Given records: Begin

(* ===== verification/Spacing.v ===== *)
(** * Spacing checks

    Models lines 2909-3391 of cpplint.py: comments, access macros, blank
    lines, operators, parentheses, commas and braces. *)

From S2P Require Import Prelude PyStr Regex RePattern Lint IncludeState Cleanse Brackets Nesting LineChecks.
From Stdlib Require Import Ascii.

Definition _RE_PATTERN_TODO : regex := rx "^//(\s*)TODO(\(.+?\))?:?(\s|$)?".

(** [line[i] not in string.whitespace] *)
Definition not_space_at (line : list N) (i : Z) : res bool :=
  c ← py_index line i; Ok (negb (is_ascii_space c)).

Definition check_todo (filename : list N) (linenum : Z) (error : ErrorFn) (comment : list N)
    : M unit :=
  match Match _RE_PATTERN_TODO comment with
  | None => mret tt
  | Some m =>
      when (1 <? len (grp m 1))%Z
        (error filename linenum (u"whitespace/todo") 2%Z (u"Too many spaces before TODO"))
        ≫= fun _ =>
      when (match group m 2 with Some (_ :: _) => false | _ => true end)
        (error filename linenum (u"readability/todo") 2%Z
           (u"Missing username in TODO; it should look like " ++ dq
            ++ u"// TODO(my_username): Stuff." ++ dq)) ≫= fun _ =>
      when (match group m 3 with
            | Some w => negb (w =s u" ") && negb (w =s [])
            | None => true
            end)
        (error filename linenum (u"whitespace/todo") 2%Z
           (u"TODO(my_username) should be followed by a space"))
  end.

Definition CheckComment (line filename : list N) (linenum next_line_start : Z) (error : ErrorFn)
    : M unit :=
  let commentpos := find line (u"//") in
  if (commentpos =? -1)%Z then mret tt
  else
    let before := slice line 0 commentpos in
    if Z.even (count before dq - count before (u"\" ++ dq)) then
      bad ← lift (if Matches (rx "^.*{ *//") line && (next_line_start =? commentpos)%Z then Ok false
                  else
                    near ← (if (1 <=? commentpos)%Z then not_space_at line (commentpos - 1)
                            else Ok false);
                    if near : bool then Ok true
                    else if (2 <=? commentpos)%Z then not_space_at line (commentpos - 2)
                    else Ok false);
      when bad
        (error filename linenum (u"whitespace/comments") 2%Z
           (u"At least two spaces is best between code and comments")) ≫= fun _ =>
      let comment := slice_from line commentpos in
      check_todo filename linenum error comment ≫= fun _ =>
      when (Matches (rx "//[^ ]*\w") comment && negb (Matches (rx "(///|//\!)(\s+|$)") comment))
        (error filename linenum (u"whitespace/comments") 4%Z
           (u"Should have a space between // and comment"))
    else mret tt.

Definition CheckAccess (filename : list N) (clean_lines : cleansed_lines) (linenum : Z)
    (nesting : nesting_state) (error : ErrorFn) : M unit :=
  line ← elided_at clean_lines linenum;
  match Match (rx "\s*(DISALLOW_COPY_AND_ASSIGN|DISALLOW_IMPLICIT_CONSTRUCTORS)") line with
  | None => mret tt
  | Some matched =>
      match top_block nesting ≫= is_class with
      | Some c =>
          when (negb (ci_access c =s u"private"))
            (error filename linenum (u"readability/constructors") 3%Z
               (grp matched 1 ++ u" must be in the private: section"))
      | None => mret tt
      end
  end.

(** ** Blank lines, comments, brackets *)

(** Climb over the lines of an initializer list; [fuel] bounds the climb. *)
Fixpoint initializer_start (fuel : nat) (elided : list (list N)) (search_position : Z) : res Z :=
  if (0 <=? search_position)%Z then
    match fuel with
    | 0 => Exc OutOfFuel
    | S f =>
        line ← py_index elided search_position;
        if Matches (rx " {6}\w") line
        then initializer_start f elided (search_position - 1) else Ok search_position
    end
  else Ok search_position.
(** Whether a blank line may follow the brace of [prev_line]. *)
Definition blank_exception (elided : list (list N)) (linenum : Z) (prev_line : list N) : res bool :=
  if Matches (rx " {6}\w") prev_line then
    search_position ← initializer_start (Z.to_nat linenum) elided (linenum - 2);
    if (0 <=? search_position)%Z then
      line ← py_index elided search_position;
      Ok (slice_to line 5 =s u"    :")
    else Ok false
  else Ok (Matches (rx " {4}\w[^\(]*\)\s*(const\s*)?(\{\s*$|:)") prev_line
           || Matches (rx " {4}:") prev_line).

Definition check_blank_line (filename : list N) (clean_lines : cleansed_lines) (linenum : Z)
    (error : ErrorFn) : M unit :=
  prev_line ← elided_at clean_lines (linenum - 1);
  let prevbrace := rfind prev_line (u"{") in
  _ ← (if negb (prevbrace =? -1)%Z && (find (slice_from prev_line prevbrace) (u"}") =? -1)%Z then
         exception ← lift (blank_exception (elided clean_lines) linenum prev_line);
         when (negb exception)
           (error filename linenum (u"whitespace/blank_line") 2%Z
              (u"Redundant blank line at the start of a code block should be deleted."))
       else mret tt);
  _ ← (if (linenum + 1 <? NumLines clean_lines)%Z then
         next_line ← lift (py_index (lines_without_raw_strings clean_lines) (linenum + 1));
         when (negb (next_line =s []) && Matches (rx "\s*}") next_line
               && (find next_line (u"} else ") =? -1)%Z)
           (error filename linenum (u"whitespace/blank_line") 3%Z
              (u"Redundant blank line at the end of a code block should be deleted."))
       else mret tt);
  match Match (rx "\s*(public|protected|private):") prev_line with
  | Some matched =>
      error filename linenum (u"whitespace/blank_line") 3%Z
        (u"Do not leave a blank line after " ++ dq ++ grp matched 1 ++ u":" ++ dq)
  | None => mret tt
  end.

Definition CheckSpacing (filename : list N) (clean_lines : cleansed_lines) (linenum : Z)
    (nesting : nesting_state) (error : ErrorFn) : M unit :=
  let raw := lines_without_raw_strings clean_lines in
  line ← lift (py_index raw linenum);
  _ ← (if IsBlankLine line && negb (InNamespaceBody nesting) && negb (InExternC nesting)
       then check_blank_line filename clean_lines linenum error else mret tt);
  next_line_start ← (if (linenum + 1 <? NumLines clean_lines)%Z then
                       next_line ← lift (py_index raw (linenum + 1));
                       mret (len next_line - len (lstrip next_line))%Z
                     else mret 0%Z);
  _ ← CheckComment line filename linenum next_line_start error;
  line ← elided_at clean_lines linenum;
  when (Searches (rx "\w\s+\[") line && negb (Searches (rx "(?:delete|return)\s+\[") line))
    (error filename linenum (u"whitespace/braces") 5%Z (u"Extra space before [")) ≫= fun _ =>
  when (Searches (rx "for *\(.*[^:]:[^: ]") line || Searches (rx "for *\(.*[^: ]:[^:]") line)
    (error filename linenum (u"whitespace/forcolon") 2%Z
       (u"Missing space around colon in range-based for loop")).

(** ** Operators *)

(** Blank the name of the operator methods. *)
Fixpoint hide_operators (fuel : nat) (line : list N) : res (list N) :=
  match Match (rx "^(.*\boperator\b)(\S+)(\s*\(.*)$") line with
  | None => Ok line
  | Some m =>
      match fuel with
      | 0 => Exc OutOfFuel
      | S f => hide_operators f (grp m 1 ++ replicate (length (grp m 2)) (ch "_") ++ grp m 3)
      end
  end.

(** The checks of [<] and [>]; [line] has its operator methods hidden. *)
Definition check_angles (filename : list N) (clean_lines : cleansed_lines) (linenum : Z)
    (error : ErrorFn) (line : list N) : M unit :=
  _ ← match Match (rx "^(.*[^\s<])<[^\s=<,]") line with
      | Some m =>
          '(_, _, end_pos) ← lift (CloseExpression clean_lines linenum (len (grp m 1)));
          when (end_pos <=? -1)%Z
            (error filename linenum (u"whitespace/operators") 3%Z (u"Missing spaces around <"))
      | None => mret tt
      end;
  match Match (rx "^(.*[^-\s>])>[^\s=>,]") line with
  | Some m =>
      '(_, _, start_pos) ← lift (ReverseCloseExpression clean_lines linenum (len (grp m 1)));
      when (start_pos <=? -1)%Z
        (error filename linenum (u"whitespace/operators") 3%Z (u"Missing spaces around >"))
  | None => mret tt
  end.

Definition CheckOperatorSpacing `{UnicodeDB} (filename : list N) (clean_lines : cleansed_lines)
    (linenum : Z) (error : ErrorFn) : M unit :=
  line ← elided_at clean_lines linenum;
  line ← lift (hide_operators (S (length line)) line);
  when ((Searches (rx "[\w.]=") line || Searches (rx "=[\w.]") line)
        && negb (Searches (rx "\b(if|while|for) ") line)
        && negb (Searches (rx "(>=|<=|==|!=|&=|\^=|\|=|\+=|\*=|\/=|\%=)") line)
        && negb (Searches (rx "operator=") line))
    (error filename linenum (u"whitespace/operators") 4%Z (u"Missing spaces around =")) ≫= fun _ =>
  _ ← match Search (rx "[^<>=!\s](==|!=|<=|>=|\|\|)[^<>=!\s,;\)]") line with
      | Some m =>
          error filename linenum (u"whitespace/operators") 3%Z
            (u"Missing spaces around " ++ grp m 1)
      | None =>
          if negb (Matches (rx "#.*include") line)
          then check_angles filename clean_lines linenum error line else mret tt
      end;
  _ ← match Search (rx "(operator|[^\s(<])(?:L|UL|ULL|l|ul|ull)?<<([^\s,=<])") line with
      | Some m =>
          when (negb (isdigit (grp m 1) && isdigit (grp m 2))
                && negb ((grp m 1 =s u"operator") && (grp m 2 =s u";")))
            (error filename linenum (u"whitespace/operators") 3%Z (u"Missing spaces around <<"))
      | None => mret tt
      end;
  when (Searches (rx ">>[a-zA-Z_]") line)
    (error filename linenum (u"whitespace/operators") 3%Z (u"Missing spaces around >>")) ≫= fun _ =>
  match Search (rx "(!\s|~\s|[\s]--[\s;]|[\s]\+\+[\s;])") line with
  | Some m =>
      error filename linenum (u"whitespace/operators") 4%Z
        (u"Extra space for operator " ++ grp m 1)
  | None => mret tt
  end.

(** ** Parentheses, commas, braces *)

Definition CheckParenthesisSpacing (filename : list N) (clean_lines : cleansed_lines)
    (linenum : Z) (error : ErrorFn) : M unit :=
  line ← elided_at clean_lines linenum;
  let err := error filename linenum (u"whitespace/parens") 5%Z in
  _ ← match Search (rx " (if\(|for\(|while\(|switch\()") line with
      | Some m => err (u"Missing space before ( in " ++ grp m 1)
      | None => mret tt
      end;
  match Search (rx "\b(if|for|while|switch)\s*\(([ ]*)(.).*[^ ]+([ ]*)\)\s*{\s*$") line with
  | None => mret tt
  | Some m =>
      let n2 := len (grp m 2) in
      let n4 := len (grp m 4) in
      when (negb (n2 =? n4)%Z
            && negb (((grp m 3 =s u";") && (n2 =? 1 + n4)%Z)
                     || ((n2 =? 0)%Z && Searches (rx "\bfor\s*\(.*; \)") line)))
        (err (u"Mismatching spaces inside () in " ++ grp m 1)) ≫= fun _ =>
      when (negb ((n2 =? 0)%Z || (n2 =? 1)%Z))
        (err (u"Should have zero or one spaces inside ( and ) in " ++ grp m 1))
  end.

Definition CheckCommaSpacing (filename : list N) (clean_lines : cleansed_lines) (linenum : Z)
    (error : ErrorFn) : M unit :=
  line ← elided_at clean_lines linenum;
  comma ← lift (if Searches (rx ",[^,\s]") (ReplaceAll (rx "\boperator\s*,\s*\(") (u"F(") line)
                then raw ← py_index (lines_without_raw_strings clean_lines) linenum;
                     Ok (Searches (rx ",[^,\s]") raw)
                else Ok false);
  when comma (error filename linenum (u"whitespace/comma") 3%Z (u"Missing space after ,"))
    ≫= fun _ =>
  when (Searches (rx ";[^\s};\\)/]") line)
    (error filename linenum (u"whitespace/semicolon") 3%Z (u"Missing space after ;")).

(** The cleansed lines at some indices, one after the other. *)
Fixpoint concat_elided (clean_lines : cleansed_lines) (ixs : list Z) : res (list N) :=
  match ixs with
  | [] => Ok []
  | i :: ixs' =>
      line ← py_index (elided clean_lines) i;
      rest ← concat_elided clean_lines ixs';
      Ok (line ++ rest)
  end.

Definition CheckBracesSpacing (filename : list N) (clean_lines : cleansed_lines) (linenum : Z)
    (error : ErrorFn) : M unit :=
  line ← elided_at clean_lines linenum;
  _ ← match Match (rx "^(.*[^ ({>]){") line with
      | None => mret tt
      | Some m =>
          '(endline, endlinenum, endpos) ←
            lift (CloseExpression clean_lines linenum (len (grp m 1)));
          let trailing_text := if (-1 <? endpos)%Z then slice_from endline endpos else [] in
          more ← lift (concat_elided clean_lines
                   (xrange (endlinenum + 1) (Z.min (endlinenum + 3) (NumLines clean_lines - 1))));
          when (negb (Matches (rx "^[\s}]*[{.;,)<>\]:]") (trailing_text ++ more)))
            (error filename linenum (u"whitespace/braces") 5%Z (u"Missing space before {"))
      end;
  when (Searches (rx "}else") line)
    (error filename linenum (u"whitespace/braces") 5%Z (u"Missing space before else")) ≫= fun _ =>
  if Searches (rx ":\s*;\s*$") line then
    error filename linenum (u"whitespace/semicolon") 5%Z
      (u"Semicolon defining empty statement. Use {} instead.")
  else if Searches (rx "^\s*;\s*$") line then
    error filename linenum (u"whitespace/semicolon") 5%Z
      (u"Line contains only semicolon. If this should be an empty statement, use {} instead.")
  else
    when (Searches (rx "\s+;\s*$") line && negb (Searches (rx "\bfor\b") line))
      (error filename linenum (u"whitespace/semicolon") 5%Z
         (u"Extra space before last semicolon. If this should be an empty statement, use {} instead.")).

Given records: End

Read through the lines above and collect those that contain the string "empty".

      (u"Semicolon defining empty statement. Use {} instead.")
      (u"Line contains only semicolon. If this should be an empty statement, use {} instead.")
         (u"Extra space before last semicolon. If this should be an empty statement, use {} instead.")).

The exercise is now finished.